- LICHF's Q3FY12 NII (Rs3.3bn) and APAT (Rs2.5bn) below our expectations. Lower than expected numbers driven by sharper 20bps contraction in NIMs.
- Individual disbursements at 8.4% yoy, due to unfavorable base effect. However, mgmt still confident of 20% growth in disbursement implying 27% yoy growth in Q4FY12.
- NIMs at 2.3%, down 20bps qoq (est 12bps). Provisions write back (Rs780mn) helps as RPAT grows 45%. However, PCR dips back to 51%.
- Intended QIP and teaser rate loan provisions, key upside risk to our numbers. Valuations have seen sharp run up to 2.4x/1.9x FY12E/FY13E ABV. Recommend Hold.
NII below estimates; PAT gets push from provision write back
LICHF Q3FY12 NII at Rs3.3bn (down 7.5% yoy) was below our / street estimates of Rs3.4-3.6bn. Despite healthy 26% yoy (4.6% qoq) loan growth, reported margins at 2.3% contracted 20bps qoq (our expectations of dip of 12bps) primarily due to higher interest cost. Calculated cost of funds at 8.7% was up 20bps qoq as against flat yield on earning funds of 10.7%.
LICHF has written back general provisions worth Rs780mn lying on its balance sheet which helped the reported PAT grow by 43% yoy. However, adjusted for the same, the PAT declined by 16.6% yoy to Rs2.5bn.
NIMs likely to have bottomed-out
Q3FY12 NIM at 2.27% was at nine-quarter low and dragged by higher interest cost. Even as LICHF has raised its lending rates by total 40bps in late Q2, the benefits of which would have flown in coming quarters. However, the positive impact was largely offset by lower proportion of high yielding developers' loans in total portfolio.
Individual disbursement slows down; but not worried on loan growth due to longer repayment cycle
On the disbursements front, individual loan portfolio at Rs45.7bn was up just 8.4% yoy. However, this was partly due to base effect as in Dec-10, the individual disbursements had grown at 10.4% qoq. Historically, December quarter usually witnesses a decline on sequentially which was not so the case in Dec-10.
For FY11, the management has still guided 20% growth in disbursements which implies 28% yoy growth (Rs82bn) in Q4FY12. We believe that this would be quite a daunting task. We have assumed a growth of 17% yoy for FY12E in disbursements implying a growth of 22% in Q4FY12.

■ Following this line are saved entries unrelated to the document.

(** ** Runs of the constructor that return *)

Lemma sampleFeatures_loop_more_fuel `{Collaborators} (mtry : Z)
    (numFeaturesOnly : bool) (numCols : list Z) (weights : list double) (fuel : nat) :
  forall fuel' g featureList r,
    sampleFeatures_loop fuel mtry g numFeaturesOnly numCols weights featureList = Some r ->
    (fuel <= fuel')%nat ->
    sampleFeatures_loop fuel' mtry g numFeaturesOnly numCols weights featureList = Some r.
Proof.
  induction fuel as [|fuel IH]; intros fuel' g featureList r Hrun Hle.
  - destruct fuel'; cbn [sampleFeatures_loop] in *;
      destruct (vsize featureList <? mtry); congruence.
  - destruct fuel' as [|fuel']; [lia|].
    cbn [sampleFeatures_loop] in *.
    destruct (vsize featureList <? mtry); [|exact Hrun].
    destruct (discrete_distribution weights g) as [index g1].
    destruct (if numFeaturesOnly then vat numCols index else Some index) as [x|];
      [|discriminate].
    cbn [mbind option_bind] in *.
    destruct ((vsize featureList =? 0) || negb (existsb (Z.eqb x) featureList));
      apply IH; assumption || lia.
Qed.

Lemma sampleFeatures_more_fuel `{Collaborators} (fuel fuel' : nat) (mtry : Z)
    (g : mt19937_64) (totalColumns : Z) (numFeaturesOnly : bool) (numCols : list Z)
    (weights : list double) (sampledFeatures : list Z) :
  sampleFeatures fuel mtry g totalColumns numFeaturesOnly numCols weights
    sampledFeatures <> None ->
  (fuel <= fuel')%nat ->
  sampleFeatures fuel' mtry g totalColumns numFeaturesOnly numCols weights
    sampledFeatures <> None.
Proof.
  unfold sampleFeatures. destruct (vsize weights =? 0); [intros; discriminate|].
  intros Hrun Hle.
  destruct (sampleFeatures_loop fuel mtry g numFeaturesOnly numCols weights [])
    as [r|] eqn:Hr; [|congruence].
  rewrite (sampleFeatures_loop_more_fuel _ _ _ _ _ _ _ _ _ Hr Hle). discriminate.
Qed.

Lemma selectBestFeature_returns `{Collaborators} (this : forestryTree)
    (featureList avg spt : list Z) (data : DataFrame) (g : mt19937_64)
    (splitMiddle : bool) (maxObs : Z) (linear : bool) (pen : double)
    (gtotal : option arma_mat) (stotal : option arma_col) (ms : bool)
    (md : monotonic_info) :
  (linear = true -> gtotal <> None /\ stotal <> None) ->
  exists best g',
    selectBestFeature this featureList avg spt data g splitMiddle maxObs linear pen
      gtotal stotal ms md = Some (best, g')
    /\ (linear = true ->
        bestSplitGL best <> None /\ bestSplitGR best <> None
        /\ bestSplitSL best <> None /\ bestSplitSR best <> None).
Proof.
  intros Hlin. unfold selectBestFeature.
  destruct (fold_left _ _ _) as [[[arrays naDirs] g1] i].
  destruct (determineBestSplit _ _ _ _) as [[[[feature value] loss] naDir] g2].
  destruct linear.
  - destruct (Hlin eq_refl) as [Hg Hs].
    destruct gtotal as [gmat|]; [|congruence].
    destruct stotal as [scol|]; [|congruence].
    cbn [mbind option_bind].
    destruct (updateBestSplitG _ _ _ _ _) as [GL GR].
    destruct (updateBestSplitS _ _ _ _ _) as [SL SR].
    eexists _, _. split; [reflexivity|]. intros _. cbn. repeat split; discriminate.
  - eexists _, _. split; [reflexivity|]. intros; discriminate.
Qed.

However, the longer repayment cycle (11-12% repayment rates, 8-9 years), we are not worried on the loan growth front. For Q3FY12, the individual loans portfolio still grew by 33% yoy.
PCR drops to 51% due to write back of provisions
While complying with NHB guidelines of 0.4% provisions on standard advances, LICHF had not used the provisions (Rs1bn) lying on balance sheet. LICHF has written back Rs790mn of those provisions back through P/L and used Rs198mn for provisions against disbursements during the quarter.
As a result, the PCR as at the end of Q3FY12 has declined to 51% and the net NPLs have almost tripled despite no increase in the gross NPAs. We yet have to understand the impact of NHB guidelines on 70% provisions against GNPAs vis-Ã -vis this write back.
APAT declines by 16.6% yoy
Even as the reported PAT grew by 43% yoy due to provision write back, adjusted for the same, the PAT declined by 16.6% yoy to Rs2.5bn. However, had the management passed the standard assets provisions for this quarter through the P/L, the profit decline would be much higher at 27% yoy with APAT at Rs2.3bn.
Valuations and view
The stock has exhibited resilience in the past given of a) strong loan growth momentum b) limited concerns on asset quality and c) superior return ratios. We have lowered our NII assumptions by 13%/5% to take into account sharper contraction in NIMs. We continue with our disbursement growth of 17% for FY12E vis-Ã -vis the management guidance of 20%. However, due to lower than expected provisions, we are lowering EPS estimates by 8.4%/4.1% only.
The upside risks to our estimates could come from two factors (1) write back of the standard asset provisions done on teaser rate loans in FY13E (starting Q1FY13) and (2) the intended QIP by the management. A Rs10bn QIP at price of Rs250, would result in 8% upside to our ABV estimates, similar dilution in the equity and 200bps contraction in RoEs. The stock has sharply run up over last couple of days in anticipation of QIP and currently quotes at 2.4x/1.9x FY12E/FY13E. We downgrade the stock to HOLD looking at steep valuations.